The 1945 Cork Senior Hurling Championship was the 57th staging of the Cork Senior Hurling Championship since its establishment by the Cork County Board in 1887. The draw for the opening round fixtures took place at the Cork Convention on 28 January 1945. The championship began on 13 May 1945 and ended on 16 September 1945.

Glen Rovers were the defending champions.

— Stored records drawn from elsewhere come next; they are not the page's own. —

(** Constructing a list of objects succeeds from any store; it sets the
    listed names and leaves every other name alone. *)
Lemma construct_all_spec (lits : literals) (cs : list constant) :
  forall st0 : store,
    exists st : store,
      construct_all lits cs st0 = Ok (tt, st) /\
      forall c,
        st c = if in_dec constant_eq_dec c cs
               then Some (WString.of_cstr (lits c))
               else st0 c.
Proof.
  induction cs as [|c0 cs IH]; intro st0.
  - exists st0. split; [reflexivity|]. intro c. reflexivity.
  - destruct (IH (update st0 c0 (WString.of_cstr (lits c0)))) as [st [Hrun Hst]].
    exists st. split.
    + simpl. unfold bind, construct. exact Hrun.
    + intro c. rewrite Hst.
      destruct (in_dec constant_eq_dec c cs) as [Hin|Hnin];
        destruct (in_dec constant_eq_dec c (c0 :: cs)) as [Hin'|Hnin'];
        try reflexivity.
      * exfalso. apply Hnin'. now right.
      * destruct Hin' as [->|Hin']; [apply update_same | contradiction].
      * apply update_other. intros ->. apply Hnin'. now left.
Qed.

(** An accepted consumer, run in a store that holds a value under every
    name, observes those values and returns the store it was given. *)
Lemma run_accepted (lits : literals) (st : store) :
  (forall c, st c = Some (WString.c_str (lits c))) ->
  forall prog : list access,
    forallb accepted prog = true ->
    run prog st = Ok (map (observation lits) prog, st).
Proof.
  intros Hst prog. induction prog as [|a prog IH]; simpl; intro Hacc.
  - reflexivity.
  - apply andb_true_iff in Hacc. destruct Hacc as [Ha Hprog].
    destruct (accepted_is_read a Ha) as [c ->].
    unfold bind at 1. unfold exec, bind at 1.
    rewrite (read_initialized st c (Hst c)). unfold ret at 1.
    unfold bind. rewrite (IH Hprog). reflexivity.
Qed.

(** X1: whatever literals the header is built with, a consumer made of
    accepted accesses only runs to the end after start-up, observes at each
    read the C string of the literal, and leaves the store unchanged. *)
Theorem accepted_consumer_observes (lits : literals) (prog : list access) :
  forallb accepted prog = true ->
  exists st : store,
    startup lits = Ok (tt, st) /\
    run prog st = Ok (map (observation lits) prog, st).
Proof.
  intro Hacc. destruct (startup_ok lits) as [st [Hst Hval]].
  exists st. split; [exact Hst|]. now apply run_accepted.
Qed.

(** A consumer that reads the phone number, the access-point password and
    the phone number again. *)
Lemma accepted_consumer_observes_witness :
  exists st : store,
    startup secrets_h = Ok (tt, st) /\
    run [Read AdminPhone; Read ApPass; Read AdminPhone] st
    = Ok ([Some "+38160123456789"; Some "123456789"; Some "+38160123456789"],
          st).
Proof.
  exact (accepted_consumer_observes secrets_h
           [Read AdminPhone; Read ApPass; Read AdminPhone] eq_refl).
Defined.

(** X2: in a header built with any literals, a name reads back exactly the
    literal written for it if and only if that literal holds no NUL
    character. *)
Theorem roundtrip_iff_nul_free (lits : literals) :
  exists st : store,
    startup lits = Ok (tt, st) /\
    forall c : constant,
      read c st = Ok (lits c, st) <-> WString.nul_free (lits c) = true.
Proof.
  destruct (startup_ok lits) as [st [Hst Hval]].
  exists st. split; [exact Hst|].
  intro c. rewrite (read_initialized st c (Hval c)). split.
  - intro H. inversion H as [Heq]. rewrite <- Heq at 1.
    apply c_str_is_nul_free.
  - intro H. now rewrite (c_str_nul_free _ H).
Qed.

(** X3: in a header built with any literals, what a name reads back holds
    no NUL and is either the whole literal or the part of it that comes
    before a NUL. *)
Theorem read_is_literal_up_to_nul (lits : literals) :
  exists st : store,
    startup lits = Ok (tt, st) /\
    forall c : constant,
      exists v : string,
        read c st = Ok (v, st) /\
        WString.nul_free v = true /\
        (v = lits c \/
         exists tail : string,
           lits c = (v ++ String WString.NUL tail)%string).
Proof.
  destruct (startup_ok lits) as [st [Hst Hval]].
  exists st. split; [exact Hst|].
  intro c. exists (WString.c_str (lits c)). split; [|split].
  - now apply read_initialized.
  - apply c_str_is_nul_free.
  - apply c_str_split.
Qed.

(** X4: static initialisation, started from any store, ends without an
    error, sets the two [String] objects to the strings constructed from
    their literals and leaves the four macro names as it found them. *)
Theorem static_init_sets_objects_only (lits : literals) (st0 : store) :
  exists st : store,
    static_init lits st0 = Ok (tt, st) /\
    forall c : constant,
      st c = if is_object c then Some (WString.of_cstr (lits c)) else st0 c.
Proof.
  unfold static_init.
  destruct (construct_all_spec lits (filter is_object all_constants) st0)
    as [st [Hrun Hst]].
  exists st. split; [exact Hrun|].
  intro c. rewrite Hst. now destruct c.
Qed.

(** X5: the order in which the objects are constructed, and constructing
    one more than once, makes no difference: two lists with the same names
    lead, from the same store, to stores that agree on every name. *)
Theorem construct_all_order_independent
    (lits : literals) (cs cs' : list constant) (st0 : store) :
  (forall c, In c cs <-> In c cs') ->
  exists st st' : store,
    construct_all lits cs st0 = Ok (tt, st) /\
    construct_all lits cs' st0 = Ok (tt, st') /\
    forall c : constant, st c = st' c.
Proof.
  intro Hsame.
  destruct (construct_all_spec lits cs st0) as [st [Hrun Hst]].
  destruct (construct_all_spec lits cs' st0) as [st' [Hrun' Hst']].
  exists st, st'. split; [exact Hrun|]. split; [exact Hrun'|].
  intro c. rewrite Hst, Hst'.
  destruct (in_dec constant_eq_dec c cs) as [Hin|Hnin];
    destruct (in_dec constant_eq_dec c cs') as [Hin'|Hnin'];
    try reflexivity.
  - exfalso. apply Hnin'. now apply Hsame.
  - exfalso. apply Hnin. now apply Hsame.
Qed.

(** The header's order against the reverse order with a repetition. *)
Lemma construct_all_order_independent_witness :
  (forall c,
     In c [AdminPhone; SecretCommand] <->
     In c [SecretCommand; AdminPhone; SecretCommand]) /\
  exists st st' : store,
    construct_all secrets_h [AdminPhone; SecretCommand] (image secrets_h)
    = Ok (tt, st) /\
    construct_all secrets_h [SecretCommand; AdminPhone; SecretCommand]
      (image secrets_h)
    = Ok (tt, st') /\
    forall c : constant, st c = st' c.
Proof.
  assert (H : forall c,
             In c [AdminPhone; SecretCommand] <->
             In c [SecretCommand; AdminPhone; SecretCommand])
    by (intro c; simpl; tauto).
  split; [exact H|].
  exact (construct_all_order_independent secrets_h
           [AdminPhone; SecretCommand]
           [SecretCommand; AdminPhone; SecretCommand]
           (image secrets_h) H).
Defined.

(** X6: none of the six literals of the header holds a NUL, so every
    constant has, character for character, the value written in the
    header. *)
Theorem header_literals_not_truncated :
  forall c : constant,
    WString.nul_free (secrets_h c) = true /\ value c = secrets_h c.
Proof.
  intro c. assert (H : WString.nul_free (secrets_h c) = true)
    by (destruct c; reflexivity).
  split; [exact H|].
  transitivity (WString.c_str (secrets_h c)).
  - now destruct c.
  - now apply c_str_nul_free.
Qed.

On 16 September 1945, Glen Rovers won the championship following a 4–10 to 5–3 defeat of Carrigdhoun in the final. This was their 10th championship title overall and their second title in succession.

==Results==
===First round===

13 May 1945
Ballincollig 6-03 - 3-04 Army
20 May 1945
Muskerry 2-04 - 5-08 Seandún
20 May 1945
Carrigdhoun 4-04 - 4-02 Blackrock
17 June 1945
Carbery 1-00 - 5-04 Glen Rovers
  Carbery: T O'Brien 1-0.
  Glen Rovers: C Ring 1-1, J Young 0-3.
17 June 1945
Carrigtwohill 2-06 - 6-12 St. Finbarr's
- Sarsfields received a bye in this round.

===Second round===

10 June 1945
Sarsfields 5-02 - 6-02 Ballincollig
22 July 1945
Seandún 1-04 - 4-08 Carrigdhoun
- Glen Rovers and St. Finbarr's received byes in this round.

===Semi-finals===

19 August 1945
Glen Rovers 10-08 - 2-03 St. Finbarr's
  Glen Rovers: J Buckley 4-0, J Kelly 2-3, C Ring 1-5, C Tobin 2-0, Twomey 1-0, J Young 0-1.
  St. Finbarr's: D Beckett 1-1, T O'Sullivan 1-0, S Condon 0-2.
26 August 1945
Carrigdhoun 6-08 - 3-01 Ballincollig

===Final===

16 September 1945
Glen Rovers 4-10 - 5-03 Carrigdhoun
  Glen Rovers: C Ring 0-6; J Lynam 0-1; J Buckley 1-1; J Hartnett 1-0; C Tobin 1-1; C O'Flaherty 1-0; D Twomey 0-1.
  Carrigdhoun: R O'Regan 0-2; D Dunne 2-0; R Andrews 1-0; M Herlihy 1-1; J Barrett 1-0.

==Championship statistics==
===Miscellaneous===

- Carrigdhoun became the first divisional side to qualify for the championship final.